Nick Foster, executive director of APP, said one of the reasons the Robinsons’ ministry is effective is because they work and live among the poor. Yet the tendency for many is to have an “us” and “them” conversation on poverty.

“The reality is that most of us … spend little time with those below the poverty line,” said Foster, former pastor and now member of University Baptist Church, Montevallo, in Shelby Baptist Association. “In so many ways, we need to see ourselves as a community — locally, statewide, nationally and internationally. We need to find a way to be among those folks. We are part of that community.”

During the forum, Angie Wright, co-founder of Alabama Arise and founding pastor of Beloved Community United Church of Christ in Avondale, offered faith leaders ideas on preaching about poverty.

Beginning with a quote from St. Francis of Assisi, “Preach always but, if necessary, use words,” Wright said, “I don’t think you can preach a lot about poverty if you are not doing something about poverty.”

She also said she finds it striking that churches seem “obsessed” with some issues in the Bible that might only be mentioned a few times and yet do “not spend much time facing poverty, when, in fact, it is the main biblical mandate from beginning to end (of the Bible).”

Wright encouraged leaders to find ways to develop mutually enriching relationships with the poor.

“Churches tend to do ministry and missions in ways that are very paternalistic and very patronizing, assuming that we know what [people] need,” she said. “It’s just not the most effective way to be in ministry with the poor.
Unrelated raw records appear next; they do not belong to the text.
(* ===== verification/EndToEnd.v ===== *)
(** * EndToEnd: from a publisher's call to a subscriber's callback

    The client library, the session and the broker put together: what a
    publishing method writes to its socket is what the session of that socket
    receives, and what the broker has sent to another session is what the
    client at its other end reads. *)

From S2P Require Import Prelude Text BinaryProtocol RespParser Lmdb Storage Signing Keystore Metrics Broker Session Clients.

Module EndToEnd.

Section delivery.
Context `{LmdbLaws env txn} `{HashOrder} `{Sodium}.
Implicit Types s : Session.State env.

(** All that has been sent to session [x]. *)
Definition stream s (x : Broker.sid) : list bytes := Broker.sent (Broker.outbox (Session.broker s)) x.

(** The session is between frames of a binary connection. *)
Definition between_frames s : Prop :=
  Session.sess_inv s ∧ Session.recv_buffer_ (Session.me s) = [] ∧
  Session.protocol_type_ (Session.me s) ≠ Session.RESP.

(** How often a publish on [t] is sent to [x]: once for the topic and once for
    ["#"]. *)
Definition copies s (x : Broker.sid) (t : bytes) : nat :=
  (if bool_decide (x ∈ Broker.subscribers (Session.broker s) t) then 1 else 0) +
  (if bool_decide (x ∈ Broker.subscribers (Session.broker s) (lit "#")) then 1 else 0).

(** What was sent to [x] are the frames [prev]. *)
Definition carries s (x : Broker.sid) (prev : list BinaryFrame) : Prop :=
  stream s x = serialize <$> prev ∧ Forall (λ f, frame_wf f = true) prev.

Lemma copies_deliveries s x t d n :
  x ≠ Session.self (Session.me s) → Session.deliveries s t d n x = replicate (copies s x t) d.
Proof.
  intros Hx. unfold Session.deliveries, copies. rewrite (bool_decide_false (x = _)) by done.
  by do 2 case_bool_decide.
Qed.

Lemma copies_resp_deliveries s x t d :
  x ≠ Session.self (Session.me s) → Session.resp_deliveries s t d x = replicate (copies s x t) d.
Proof.
  intros Hx. unfold Session.resp_deliveries, copies. rewrite (bool_decide_false (x = _)) by done.
  by do 2 case_bool_decide.
Qed.


Lemma concat_replicate_one {A} (a : A) n : concat (replicate n [a]) = replicate n a.
Proof. induction n as [|n IH]; [done|]. cbn. by rewrite IH. Qed.




(** One frame received by a session between frames: the handler runs on the
    state in which only the session's clock and protocol have moved. *)
Lemma frame_received now clk f s :
  between_frames s → frame_wf f = true → zlen (serialize f) ≤ Session.MAX_RECV_BUFFER →
  ∃ s0, Session.on_data now (λ _, clk) (serialize f) s = (fst (Session.handleBinaryFrame clk f s0), Ret true) ∧
    Session.sess_inv s0 ∧ Session.broker s0 = Session.broker s ∧ Session.keystore s0 = Session.keystore s ∧
    Session.self (Session.me s0) = Session.self (Session.me s) ∧
    Session.sequence_ (Session.me s0) = Session.sequence_ (Session.me s).
Proof.
  intros (Hi & Hb & Hp) Hf Hl. eexists. split; [by apply Session.on_data_frame|].
  split; [exact Hi|done].
Qed.

Lemma deliveries_same s s0 t d n x :
  Session.broker s0 = Session.broker s → Session.self (Session.me s0) = Session.self (Session.me s) →
  Session.deliveries s0 t d n x = Session.deliveries s t d n x.
Proof. unfold Session.deliveries. by intros -> ->. Qed.

Lemma frame_publish_wf t d n :
  zlen t ≤ MAX_TOPIC_LEN → zlen d ≤ MAX_PAYLOAD_LEN → frame_wf (frame_publish t d (u64 n)) = true.
Proof. intros. apply frame_wf_spec. pose proof (u64_range n). by split. Qed.

Lemma frame_message_wf t d n :
  zlen t ≤ MAX_TOPIC_LEN → zlen d ≤ MAX_PAYLOAD_LEN → frame_wf (frame_message t d (u64 n)) = true.
Proof. intros. apply frame_wf_spec. pose proof (u64_range n). by split. Qed.

(** What a binary PUBLISH makes the broker send, to whom. *)
Lemma binary_published now clk t d n s :
  between_frames s → zlen t ≤ MAX_TOPIC_LEN → 16 + zlen t + zlen d ≤ Session.MAX_RECV_BUFFER →
  starts_with t (lit "secure/") = false →
  let k := u64 (Session.sequence_ (Session.me s) + 1) in
  ∃ s', Session.on_data now (λ _, clk) (serialize (frame_publish t d (u64 n))) s = (s', Ret true) ∧
    ∀ x, stream s' x = stream s x ++ Session.deliveries s t (serialize (frame_message t d k)) (u64 n) x.
Proof.
  intros Hb Ht Hd Hsec k. set (f := frame_publish t d (u64 n)).
  assert (Hpl : zlen d ≤ MAX_PAYLOAD_LEN) by (unfold MAX_PAYLOAD_LEN, Session.MAX_RECV_BUFFER in *; lia).
  assert (Hf : frame_wf f = true) by by apply frame_publish_wf.
  destruct (frame_received now clk f s Hb Hf) as (s0 & E & Hi0 & Hbr & _ & Hme & Hseq).
  { rewrite length_serialize by by apply frame_wf_spec.
    change (16 + zlen t + zlen d + 0 ≤ Session.MAX_RECV_BUFFER). lia. }
  pose proof (Session.binary_publish_delivered clk f s0 Hi0 Hf eq_refl Hsec) as Hdel.
  destruct (Session.handleBinaryFrame clk f s0) as [s' r]. destruct Hdel as (_ & _ & Hsent & _).
  cbn [fst] in E. exists s'. split; [exact E|]. intros x. unfold stream.
  by rewrite Hsent, Hbr, (deliveries_same s), Hseq by done.
Qed.


(** ** Theorems *)



(** The session is between commands of a RESP connection. *)
Definition between_commands s : Prop :=
  Session.sess_inv s ∧ Session.recv_buffer_ (Session.me s) = [] ∧
  Session.protocol_type_ (Session.me s) ≠ Session.BINARY.

(** What was sent to [x] are the RESP values [prev]. *)
Definition carries_values s (x : Broker.sid) (prev : list Resp.RespValue) : Prop :=
  stream s x = Resp.serialize <$> prev ∧ Forall (λ v, Resp.resp_wf v = true) prev.

(** What a RESP [PUBLISH] makes the broker send, to whom. *)
Lemma resp_published now clk t d s :
  between_commands s →
  zlen (Resp.serialize (Resp.makeArray [lit "PUBLISH"; t; d])) ≤ Session.MAX_RECV_BUFFER →
  let m := Resp.makeArray [lit "message"; t; d] in
  ∃ s', Session.on_data now (λ _, clk) (Resp.serialize (Resp.makeArray [lit "PUBLISH"; t; d])) s = (s', Ret true) ∧
    Resp.resp_wf m = true ∧
    ∀ x, stream s' x = stream s x ++ Session.resp_deliveries s t (Resp.serialize m) x.
Proof.
  intros (Hi & Hb & Hp) Hlen m. set (v := Resp.makeArray [lit "PUBLISH"; t; d]) in *.
  assert (Hv : Resp.resp_wf v = true) by (apply Clients.command_wf; exact Hlen).
  pose proof (Session.on_data_value now clk v s Hi Hb Hp Hv Hlen) as E.
  set (s0 := Session.with_buffer [] (Session.staged now (Resp.serialize v) s)) in E.
  pose proof (Session.resp_publish_delivered clk t d s0 Hi) as Hdel. cbv zeta in Hdel. fold v m in Hdel.
  destruct (Session.handleCommand clk v s0) as [s' r]. destruct Hdel as (_ & Hsent & _).
  exists s'. split; [exact E|]. split; [|exact Hsent]. apply Clients.command_wf.
  unfold Session.MAX_RECV_BUFFER, Resp.MAX_BULK_LEN, v in *. rewrite Clients.command_size in *. exact Hlen.
Qed.

(** C11: The same for the text protocol, and on every topic, also under
    ["secure/"]: what [Publisher::send] writes makes the broker relay topic and
    payload to every other session, once if it subscribes to the topic and once
    more if it subscribes to ["#"] (twice, then, on the topic ["#"] itself); a RESP
    client there that was sent well-formed RESP values before calls back with
    exactly them as often; the publisher's session is answered the integer 1. *)
Theorem resp_publish_reaches_callback now clk sock t d s x prev sub_sock :
  between_commands s →
  zlen (Resp.serialize (Resp.makeArray [lit "PUBLISH"; t; d])) ≤ Session.MAX_RECV_BUFFER →
  Clients.connected sock = true → Clients.connected sub_sock = true →
  x ≠ Session.self (Session.me s) → carries_values s x prev →
  ∃ data s',
    Clients.publisher_send sock t d = [Clients.Wrote data] ∧
    Session.on_data now (λ _, clk) data s = (s', Ret true) ∧
    last (stream s' (Session.self (Session.me s))) = Some (Resp.serialize (Resp.integer 1)) ∧
    ∀ packets, concat packets = concat (stream s' x) →
      Clients.subscriber_subscribe sub_sock t packets =
        Ret ([Clients.Wrote (Resp.serialize (Resp.makeArray [lit "SUBSCRIBE"; t]))] ++
             concat (Clients.on_resp <$> prev) ++ replicate (copies s x t) (Clients.Callback t d) ++ [Clients.Closed]).
Proof.
  intros Hb Hlen Hcp Hcs Hx [Hst Hprev].
  destruct (resp_published now clk t d s Hb Hlen) as (s' & E & Hm & Hsent). set (m := Resp.makeArray [lit "message"; t; d]) in *.
  eexists _, s'. split; [unfold Clients.publisher_send; by rewrite Hcp|]. split; [exact E|]. rewrite !Hsent. split.
  - unfold Session.resp_deliveries. rewrite (bool_decide_true (_ = _)) by done. by rewrite !app_assoc, last_snoc.
  - intros packets Hpk. rewrite (Clients.resp_subscriber_stream sub_sock t (prev ++ replicate (copies s x t) m) packets Hcs).
    + rewrite fmap_app, fmap_replicate, concat_app, <-!app_assoc. change (Clients.on_resp m) with [Clients.Callback t d].
      by rewrite concat_replicate_one.
    + apply Forall_app. split; [done|by apply Forall_replicate].
    + by rewrite Hpk, Hst, copies_resp_deliveries, fmap_app, fmap_replicate.
Qed.

(** Neither parser gets anything from bytes that start the other's way. *)
Lemma binary_deaf_to_resp t d rest :
  BinaryProtocol.parse (Resp.serialize (Resp.makeArray [lit "message"; t; d]) ++ rest) = Ret None.
Proof.
  rewrite parse_is_ref. unfold parse_ref, frame_complete. cbn [Resp.makeArray Resp.array Resp.serialize Resp.type app].
  set (l := _ ++ rest). rewrite (proj2 (Z.eqb_neq (field (char_of 42 :: l) 0 1) BINARY_PROTOCOL_VERSION)).
  - by rewrite andb_false_r.
  - unfold field, be_decode. by simpl.
Qed.

Lemma resp_deaf_to_binary f rest : frame_wf f = true → Resp.parse (serialize f ++ rest) = Ret None.
Proof.
  intros Hf%frame_wf_spec%wf_version. rewrite serialize_layout. unfold header. rewrite Hf. done.
Qed.

(** C12: The two protocols do not mix on a topic, or with ["#"]: a message is
    relayed in the publisher's encoding whatever its subscribers speak, and a
    subscriber of the other protocol is deaf from there on. After the RESP
    publish, a binary subscriber that was sent well-formed frames before
    reacts to those and to nothing else, whatever is sent to it later; after a
    binary publish the same happens to a RESP subscriber. *)
Theorem mixed_protocols_deafen now clk t d s x :
  x ≠ Session.self (Session.me s) → (0 < copies s x t)%nat →
  (∀ prev sub auto_ack,
     between_commands s → zlen (Resp.serialize (Resp.makeArray [lit "PUBLISH"; t; d])) ≤ Session.MAX_RECV_BUFFER →
     carries s x prev → Clients.connected (Clients.s_sock sub) = true →
     ∃ s', Session.on_data now (λ _, clk) (Resp.serialize (Resp.makeArray [lit "PUBLISH"; t; d])) s = (s', Ret true) ∧
       ∀ later packets, concat packets = concat (stream s' x) ++ later →
         snd (Clients.binary_subscribe sub t auto_ack packets) =
           Ret ([Clients.Wrote (serialize (frame_subscribe (Clients.subscribe_topic (Clients.client_id_ sub) t)
                   (u64 (Clients.s_sequence sub + 1))))] ++
                concat (Clients.on_frame (Clients.s_sock sub) auto_ack <$> prev) ++ [Clients.Closed])) ∧
  (∀ n prev sock,
     between_frames s → zlen t ≤ MAX_TOPIC_LEN → 16 + zlen t + zlen d ≤ Session.MAX_RECV_BUFFER →
     starts_with t (lit "secure/") = false → carries_values s x prev → Clients.connected sock = true →
     ∃ s', Session.on_data now (λ _, clk) (serialize (frame_publish t d (u64 n))) s = (s', Ret true) ∧
       ∀ later packets, concat packets = concat (stream s' x) ++ later →
         Clients.subscriber_subscribe sock t packets =
           Ret ([Clients.Wrote (Resp.serialize (Resp.makeArray [lit "SUBSCRIBE"; t]))] ++
                concat (Clients.on_resp <$> prev) ++ [Clients.Closed])).
Proof.
  intros Hx Hn. assert (∃ k, copies s x t = S k) as [c Hc] by (exists (pred (copies s x t)); lia). clear Hn. split.
  - intros prev sub auto_ack Hb Hlen [Hst Hprev] Hcs.
    destruct (resp_published now clk t d s Hb Hlen) as (s' & E & _ & Hsent). exists s'. split; [exact E|].
    intros later packets Hpk. unfold Clients.binary_subscribe, Clients.subscribe_with. rewrite Hcs. cbn [negb snd].
    rewrite Hsent, copies_resp_deliveries, Hc, Hst, concat_app in Hpk by done. cbn [replicate concat] in Hpk.
    rewrite <-!app_assoc in Hpk. erewrite (Clients.receive_stuck _ prev); [done|done| |exact Hpk]. apply binary_deaf_to_resp.
  - intros n prev sock Hb Ht Hd Hsec [Hst Hprev] Hcs. set (f := frame_publish t d (u64 n)).
    assert (Hpl : zlen d ≤ MAX_PAYLOAD_LEN) by (unfold MAX_PAYLOAD_LEN, Session.MAX_RECV_BUFFER in *; lia).
    destruct (binary_published now clk t d n s Hb Ht Hd Hsec) as (s' & E & Hsent). exists s'. split; [exact E|].
    intros later packets Hpk. unfold Clients.subscriber_subscribe. rewrite Hcs. cbn [negb].
    rewrite Hsent, copies_deliveries, Hc, Hst, concat_app in Hpk by done. cbn [replicate concat] in Hpk.
    rewrite <-!app_assoc in Hpk. erewrite (Clients.receive_stuck _ prev); [done|done| |exact Hpk].
    apply resp_deaf_to_binary. by apply frame_message_wf.
Qed.


End delivery.

(** ** Witnesses *)

#[local] Existing Instance Broker.ElementsOrder.
#[local] Existing Instance ToySodium.
#[local] Existing Instance ToySodiumLaws.

(** Session 1 subscribes to ["t"] and ["secure/a"], session 3 to ["t"] and to
    everything; session 2 publishes. *)
Definition two_sessions : list Broker.op :=
  [Broker.OpAccept 1; Broker.OpAccept 2; Broker.OpAccept 3; Broker.OpSubscribe 1 (lit "t");
   Broker.OpSubscribe 1 (lit "secure/a"); Broker.OpSubscribe 3 (lit "t"); Broker.OpSubscribe 3 (lit "#")].

Definition two : Session.State MemLmdb :=
  Session.mkState (Session.new_session 2 0)
    (Broker.perform_all two_sessions (Broker.new_broker (∅ : MemLmdb))) Session.one_key.

Lemma two_inv : Session.sess_inv two.
Proof.
  split.
  - apply Broker.perform_all_inv; [exact Broker.empty_broker_inv|].
    repeat split; first [apply (bool_decide_unpack (_ ∉ _)) | apply (bool_decide_unpack (_ ∈ _))]; by vm_compute.
  - apply (bool_decide_unpack (2 ∈ _)). vm_compute. exact I.
Qed.




Lemma mixed_protocols_deafen_witness :
  ∃ s', Session.on_data 1 (λ _, Session.noon) (Resp.serialize (Resp.makeArray [lit "PUBLISH"; lit "t"; lit "x"])) two = (s', Ret true) ∧
    snd (Clients.binary_subscribe (Clients.new_subscriber [] 5 0) (lit "t") true
      (stream s' 1 ++ [serialize (frame_message (lit "t") (lit "y") 2)])) =
      Ret [Clients.Wrote (serialize (frame_subscribe (lit "t") 1)); Clients.Closed].
Proof.
  destruct (mixed_protocols_deafen 1 Session.noon (lit "t") (lit "x") two 1) as [Hr _];
    [discriminate | vm_compute; lia |].
  destruct (Hr [] (Clients.new_subscriber [] 5 0) true) as (s' & E1 & E2);
    [split; [exact two_inv|done] | vm_compute; discriminate | by split | reflexivity |].
  exists s'. split; [exact E1|]. apply (E2 (serialize (frame_message (lit "t") (lit "y") 2))).
  by rewrite concat_app; cbn [concat]; rewrite app_nil_r.
Defined.


Lemma resp_publish_reaches_callback_witness :
  ∃ data s', Clients.publisher_send 6 (lit "secure/a") (lit "x") = [Clients.Wrote data] ∧
    Session.on_data 1 (λ _, Session.noon) data two = (s', Ret true) ∧
    Clients.subscriber_subscribe 5 (lit "secure/a") (stream s' 1) =
      Ret [Clients.Wrote (Resp.serialize (Resp.makeArray [lit "SUBSCRIBE"; lit "secure/a"]));
           Clients.Callback (lit "secure/a") (lit "x"); Clients.Closed].
Proof.
  destruct (resp_publish_reaches_callback 1 Session.noon 6 (lit "secure/a") (lit "x") two 1 [] 5)
    as (data & s' & E1 & E2 & _ & E3);
    [split; [exact two_inv|done] | vm_compute; discriminate | reflexivity | reflexivity
    | discriminate | by split | ].
  exists data, s'. split; [exact E1|]. split; [exact E2|]. exact (E3 (stream s' 1) eq_refl).
Defined.




End EndToEnd.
It’s not the right way, and you have to pay attention to that when you preach about poverty.”

Wright added that the faith community should assume it has something to receive and not just something to give.

She pointed to the fact that in the Old Testament, the word for “deed” is the same as the word for “word.”

“There is not supposed to be any difference between what we say and what we do. … I hope that we might be about bringing the good news to God’s poor,” Wright said.